(** The [cospans] of a diagram; a 0-dimensional diagram has none. *)
Definition d_cospans (d : Diagram) : list Cospan :=
  match d with
  | Diagram0 _ => []
  | DiagramN _ _ cospans => cospans
  end.

(** * Properties *)

(** ** Structural validity *)

Ltac zbool :=
  rewrite ?Z.gtb_ltb in *;
  repeat match goal with
         | |- context [?a =? ?b] => destruct (Z.eqb_spec a b)
         | |- context [?a <? ?b] => destruct (Z.ltb_spec a b)
         | |- context [?a <=? ?b] => destruct (Z.leb_spec a b)
         end;
  simpl; try done; try lia.

Lemma isValidGenerator_id (g : Generator) :
  isValidGenerator g = true <-> g_id g <> "".
Proof.
  unfold isValidGenerator. case_bool_decide; [naive_solver|].
  destruct (g_color g) as [[]|]; simpl; naive_solver.
Qed.

Lemma isValidDiagram_N n s cs :
  isValidDiagram (DiagramN n s cs) = true <-> 0 < n /\ isValidDiagram s = true.
Proof.
  simpl. zbool; destruct (isValidDiagram s); simpl; intuition (try done; try lia).
Qed.

Lemma isValidRewrite_N n cones :
  isValidRewrite (RewriteN n cones) = true <->
  1 < n /\ forallb isValidCone cones = true.
Proof. simpl. zbool; intuition (try done; try lia). Qed.

Lemma isValidCone_inv i src tgt sl :
  isValidCone (mkCone i src tgt sl) = true ->
  forallb isValidCospan src = true /\ isValidCospan tgt = true /\
  forallb isValidRewrite sl = true.
Proof.
  simpl. zbool.
  destruct (isValidCospan tgt); [|done].
  destruct (forallb isValidCospan src); [|done]. simpl. auto.
Qed.

Lemma isValidCospan_inv f b :
  isValidCospan (mkCospan f b) = true ->
  isValidRewrite f = true /\ isValidRewrite b = true.
Proof. simpl. intros H. by apply andb_prop in H. Qed.

Lemma sourceDepth_nonneg d : 0 <= sourceDepth d.
Proof. induction d; simpl; lia. Qed.

Lemma sourceDepth_tower n base :
  sourceDepth (tower n base) = Z.of_nat n + sourceDepth base.
Proof. induction n; [simpl; lia|]. cbn [tower sourceDepth]. lia. Qed.

Lemma isValidDiagram_tower n base :
  isValidDiagram base = true -> isValidDiagram (tower n base) = true.
Proof.
  intros Hb. induction n; [done|]. cbn [tower].
  apply isValidDiagram_N. split; [lia|done].
Qed.

(** ** Traversals that may throw *)

Lemma mapR_fixed {A} (f : A -> result A) l :
  Forall (fun x => f x = Ok x) l -> mapR f l = Ok l.
Proof.
  induction 1 as [|x l Hx _ IH]; simpl; [done|].
  by rewrite Hx, IH.
Qed.

Lemma Forall_forallb_apply {A} (p : A -> bool) (P : A -> Prop) l :
  Forall (fun x => p x = true -> P x) l -> forallb p l = true -> Forall P l.
Proof.
  induction 1 as [|x l Hx _ IH]; simpl; intros Hp; [constructor|].
  apply andb_prop in Hp as [Hp1 Hp2]. constructor; auto.
Qed.

(** On a well-formed rewrite the three rebuilding traversals of the engine
    (normalization, beta reduction, contraction) return a copy equal to
    their argument: the leaves are returned as they are and every cone is
    rebuilt from rebuilt parts. *)
Lemma normalize_valid_fixed :
  (forall r, isValidRewrite r = true -> Normalization.normalizeRewrite r = Ok r) /\
  (forall c, isValidCone c = true -> Normalization.normalizeCone c = Ok c) /\
  (forall c, isValidCospan c = true -> Normalization.normalizeCospan c = Ok c).
Proof.
  apply Rewrite_Cone_Cospan_ind.
  - intros s t H. simpl in *. rewrite H. simpl. by case_bool_decide.
  - done.
  - intros n cones IH H.
    change (Normalization.normalizeRewrite (RewriteN n cones)) with
      (if negb (isValidRewrite (RewriteN n cones))
       then Throw (Error "Cannot normalize invalid rewrite structure")
       else if n =? 0 then Throw (undefinedRead "id")
       else if n >? 1 then
         bindR (mapR Normalization.normalizeCone cones)
               (fun normalizedCones => Ok (RewriteN n normalizedCones))
       else Ok (RewriteN n cones)).
    rewrite H. apply isValidRewrite_N in H as [Hn Hc]. simpl. zbool.
    rewrite (mapR_fixed _ cones); [done|].
    eapply Forall_forallb_apply; eauto.
  - intros i src tgt sl IHsrc IHtgt IHsl H.
    apply isValidCone_inv in H as (Hsrc & Htgt & Hsl).
    change (Normalization.normalizeCone (mkCone i src tgt sl)) with
      (bindR (mapR Normalization.normalizeCospan src) (fun source' =>
       bindR (Normalization.normalizeCospan tgt) (fun target' =>
       bindR (mapR Normalization.normalizeRewrite sl) (fun slices' =>
       Ok (mkCone i source' target' slices'))))).
    rewrite (mapR_fixed _ src) by (eapply Forall_forallb_apply; eauto).
    simpl. rewrite (IHtgt Htgt). simpl.
    by rewrite (mapR_fixed _ sl) by (eapply Forall_forallb_apply; eauto).
  - intros f b IHf IHb H. apply isValidCospan_inv in H as [Hf Hb].
    change (Normalization.normalizeCospan (mkCospan f b)) with
      (bindR (Normalization.normalizeRewrite f) (fun forward' =>
       bindR (Normalization.normalizeRewrite b) (fun backward' =>
       Ok (mkCospan forward' backward')))).
    by rewrite (IHf Hf), (IHb Hb).
Qed.

Lemma beta_valid_fixed :
  (forall r, isValidRewrite r = true -> Normalization.performBetaReduction r = Ok r) /\
  (forall c, isValidCone c = true -> Normalization.betaCone c = Ok c) /\
  (forall c, isValidCospan c = true -> Normalization.betaCospan c = Ok c).
Proof.
  apply Rewrite_Cone_Cospan_ind.
  - intros s t H. simpl in *. by rewrite H.
  - done.
  - intros n cones IH H.
    change (Normalization.performBetaReduction (RewriteN n cones)) with
      (if negb (isValidRewrite (RewriteN n cones))
       then Throw (Error "Cannot perform beta reduction on invalid rewrite")
       else if n =? 0 then Ok (RewriteN n cones)
       else if n >? 1 then
         bindR (mapR Normalization.betaCone cones)
               (fun reducedCones => Ok (RewriteN n reducedCones))
       else Ok (RewriteN n cones)).
    rewrite H. apply isValidRewrite_N in H as [Hn Hc]. simpl. zbool.
    rewrite (mapR_fixed _ cones); [done|].
    eapply Forall_forallb_apply; eauto.
  - intros i src tgt sl IHsrc IHtgt IHsl H.
    apply isValidCone_inv in H as (Hsrc & Htgt & Hsl).
    change (Normalization.betaCone (mkCone i src tgt sl)) with
      (bindR (mapR Normalization.betaCospan src) (fun source' =>
       bindR (Normalization.betaCospan tgt) (fun target' =>
       bindR (mapR Normalization.performBetaReduction sl) (fun slices' =>
       Ok (mkCone i source' target' slices'))))).
    rewrite (mapR_fixed _ src) by (eapply Forall_forallb_apply; eauto).
    simpl. rewrite (IHtgt Htgt). simpl.
    by rewrite (mapR_fixed _ sl) by (eapply Forall_forallb_apply; eauto).
  - intros f b IHf IHb H. apply isValidCospan_inv in H as [Hf Hb].
    change (Normalization.betaCospan (mkCospan f b)) with
      (bindR (Normalization.performBetaReduction f) (fun forward' =>
       bindR (Normalization.performBetaReduction b) (fun backward' =>
       Ok (mkCospan forward' backward')))).
    by rewrite (IHf Hf), (IHb Hb).
Qed.

Lemma contract_valid_fixed :
  (forall r, isValidRewrite r = true -> Contraction.contractRewrite r = Ok r) /\
  (forall c, isValidCone c = true -> Contraction.contractCone c = Ok c) /\
  (forall c, isValidCospan c = true -> Contraction.contractCospan c = Ok c).
Proof.
  apply Rewrite_Cone_Cospan_ind.
  - intros s t H. simpl in *. by rewrite H.
  - done.
  - intros n cones IH H.
    change (Contraction.contractRewrite (RewriteN n cones)) with
      (if negb (isValidRewrite (RewriteN n cones))
       then Throw (Error "Invalid rewrite structure")
       else if (n =? 0) || (n =? 1) then Ok (RewriteN n cones)
       else
         bindR (mapR Contraction.contractCone cones)
               (fun contractedCones => Ok (RewriteN n contractedCones))).
    rewrite H. apply isValidRewrite_N in H as [Hn Hc]. simpl. zbool.
    rewrite (mapR_fixed _ cones); [done|].
    eapply Forall_forallb_apply; eauto.
  - intros i src tgt sl IHsrc IHtgt IHsl H.
    apply isValidCone_inv in H as (Hsrc & Htgt & Hsl).
    change (Contraction.contractCone (mkCone i src tgt sl)) with
      (bindR (mapR Contraction.contractCospan src) (fun source' =>
       bindR (Contraction.contractCospan tgt) (fun target' =>
       bindR (mapR Contraction.contractRewrite sl) (fun slices' =>
       Ok (mkCone i source' target' slices'))))).
    rewrite (mapR_fixed _ src) by (eapply Forall_forallb_apply; eauto).
    simpl. rewrite (IHtgt Htgt). simpl.
    by rewrite (mapR_fixed _ sl) by (eapply Forall_forallb_apply; eauto).
  - intros f b IHf IHb H.
    change (Contraction.contractCospan (mkCospan f b)) with
      (if negb (isValidCospan (mkCospan f b))
       then Throw (Error "Invalid cospan structure")
       else if (r_dimension f =? 1) && (r_dimension b =? 1) then Ok (mkCospan f b)
       else if (r_dimension f =? 0) && (r_dimension b =? 0) then Ok (mkCospan f b)
       else
         bindR (Contraction.contractRewrite f) (fun forward' =>
         bindR (Contraction.contractRewrite b) (fun backward' =>
         Ok (mkCospan forward' backward')))).
    rewrite H. apply isValidCospan_inv in H as [Hf Hb]. simpl.
    destruct ((r_dimension f =? 1) && (r_dimension b =? 1)); [done|].
    destruct ((r_dimension f =? 0) && (r_dimension b =? 0)); [done|].
    by rewrite (IHf Hf), (IHb Hb).
Qed.

(** ** The depth guard *)

Lemma normalization_checkCycles_ok d k :
  isValidDiagram d = true -> k + sourceDepth d <= 100 ->
  Normalization.checkCycles d k = Ok tt.
Proof.
  revert k. induction d as [g|n s IH cs]; intros k Hv Hk; simpl in Hk |- *;
    unfold Normalization.MAX_DEPTH.
  - zbool.
  - apply isValidDiagram_N in Hv as [Hn Hs].
    pose proof (sourceDepth_nonneg s). zbool. apply IH; [done|lia].
Qed.

Lemma normalization_checkCycles_deep d k :
  isValidDiagram d = true -> 100 < k + sourceDepth d ->
  Normalization.checkCycles d k =
  Throw (Error "Maximum normalization depth exceeded - possible cycle detected").
Proof.
  revert k. induction d as [g|n s IH cs]; intros k Hv Hk; simpl in Hk |- *;
    unfold Normalization.MAX_DEPTH.
  - zbool.
  - apply isValidDiagram_N in Hv as [Hn Hs]. zbool. apply IH; [done|lia].
Qed.

Lemma contraction_checkCycles_ok d k :
  isValidDiagram d = true -> k + sourceDepth d <= 100 ->
  Contraction.checkCycles d k = Ok tt.
Proof.
  revert k. induction d as [g|n s IH cs]; intros k Hv Hk; simpl in Hk |- *;
    unfold Contraction.MAX_DEPTH.
  - zbool.
  - apply isValidDiagram_N in Hv as [Hn Hs].
    pose proof (sourceDepth_nonneg s). zbool. apply IH; [done|lia].
Qed.

Lemma contraction_checkCycles_deep d k :
  isValidDiagram d = true -> 100 < k + sourceDepth d ->
  Contraction.checkCycles d k = Throw (Error "Cyclic reference detected in diagram").
Proof.
  revert k. induction d as [g|n s IH cs]; intros k Hv Hk; simpl in Hk |- *;
    unfold Contraction.MAX_DEPTH.
  - zbool.
  - apply isValidDiagram_N in Hv as [Hn Hs]. zbool. apply IH; [done|lia].
Qed.

(** ** Normalization of diagrams *)

Lemma mapR_valid_cospans_fixed (f : Cospan -> result Cospan) cs :
  (forall c, isValidCospan c = true -> f c = Ok c) ->
  mapR (fun c => if isValidCospan c then f c else Ok c) cs = Ok cs.
Proof.
  intros Hf. apply mapR_fixed, Forall_forall. intros c _.
  destruct (isValidCospan c) eqn:Hc; auto.
Qed.

Lemma normalizeDiagram_invalid d :
  isValidDiagram d = false ->
  Normalization.normalizeDiagram d =
  Throw (Error "Cannot normalize invalid diagram structure").
Proof. intros H. destruct d; simpl in *; by rewrite H. Qed.

Lemma normalizeDiagram_deep d :
  isValidDiagram d = true -> 100 < sourceDepth d ->
  Normalization.normalizeDiagram d =
  Throw (Error "Maximum normalization depth exceeded - possible cycle detected").
Proof.
  intros Hv Hd.
  pose proof (normalization_checkCycles_deep d 0 Hv ltac:(lia)) as Hc.
  destruct d as [g|n s cs].
  - simpl in Hd. lia.
  - change (Normalization.normalizeDiagram (DiagramN n s cs)) with
      (if negb (isValidDiagram (DiagramN n s cs))
       then Throw (Error "Cannot normalize invalid diagram structure")
       else bindR (Normalization.checkCycles (DiagramN n s cs) 0) (fun _ =>
            if n =? 0 then Ok (DiagramN n s cs)
            else
              bindR (Normalization.normalizeDiagram s) (fun normalizedSource =>
              bindR (mapR (fun cospan =>
                             if isValidCospan cospan
                             then Normalization.normalizeCospan cospan
                             else Ok cospan) cs) (fun normalizedCospans =>
              Ok (DiagramN n normalizedSource
                    (Normalization.reduceRedundantCospans normalizedCospans)))))).
    by rewrite Hv, Hc.
Qed.

Lemma normalizeDiagram_pruned d :
  isValidDiagram d = true -> sourceDepth d <= 100 ->
  Normalization.normalizeDiagram d = Ok (pruned d).
Proof.
  induction d as [g|n s IH cs]; intros Hv Hd.
  - simpl in *. rewrite Hv. simpl. unfold Normalization.MAX_DEPTH. by simpl.
  - pose proof (normalization_checkCycles_ok _ 0 Hv ltac:(lia)) as Hc.
    change (Normalization.normalizeDiagram (DiagramN n s cs)) with
      (if negb (isValidDiagram (DiagramN n s cs))
       then Throw (Error "Cannot normalize invalid diagram structure")
       else bindR (Normalization.checkCycles (DiagramN n s cs) 0) (fun _ =>
            if n =? 0 then Ok (DiagramN n s cs)
            else
              bindR (Normalization.normalizeDiagram s) (fun normalizedSource =>
              bindR (mapR (fun cospan =>
                             if isValidCospan cospan
                             then Normalization.normalizeCospan cospan
                             else Ok cospan) cs) (fun normalizedCospans =>
              Ok (DiagramN n normalizedSource
                    (Normalization.reduceRedundantCospans normalizedCospans)))))).
    rewrite Hv, Hc. apply isValidDiagram_N in Hv as [Hn Hs]. simpl in Hd |- *.
    zbool. rewrite IH by (done || lia). simpl.
    rewrite mapR_valid_cospans_fixed by apply normalize_valid_fixed.
    done.
Qed.
(** * effect-jmap: the session cache and the request dispatcher

    A shallow embedding of [src/core/JMAPClient.ts], [src/core/Errors.ts],
    [src/core/Types.ts] and [src/core/ResponseUtils.ts]
    ([extractMethodResponse]), and the properties of batching, session
    caching and response extraction proved about it.

    Conventions of the embedding:
    - an [Effect] is a function from the client state to an [Exit] and a new
      client state; the client state holds the closure variable
      [sessionState], the outside world (HTTP server and clock) and the list
      of requests handed to the HTTP client so far;
    - JavaScript numbers that the client handles (HTTP status, milliseconds,
      batch size) are integers, in [Z];
    - what the platform provides ([JSON.parse], [JSON.stringify], the HTTP
      client, the clock, [Schema.decodeUnknown] of the two envelope shapes)
      is a [Runtime] record that every operation takes. *)

From Stdlib Require Import String Ascii ZArith List Bool Lia DecimalString.
Import ListNotations.
Open Scope string_scope.
Open Scope list_scope.
Open Scope Z_scope.
Set Warnings "-register-all".

(* ================================================================== *)
(** ** JSON values and JavaScript property access *)

(** A value produced by [JSON.parse]. The members of an object are kept in
    the order of the text; for a repeated key the last member is the one a
    property read sees. *)
Inductive json : Type :=
| JNull
| JBool (b : bool)
| JNum (n : Z)
| JStr (s : string)
| JArr (items : list json)
| JObj (members : list (string * json)).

================

_YOUR INSTRUCTIONS_
Scan the data above and report each line in which "every" is present.

_ANSWER_
    their argument: the leaves are returned as they are and every cone is
      is a [Runtime] record that every operation takes. *)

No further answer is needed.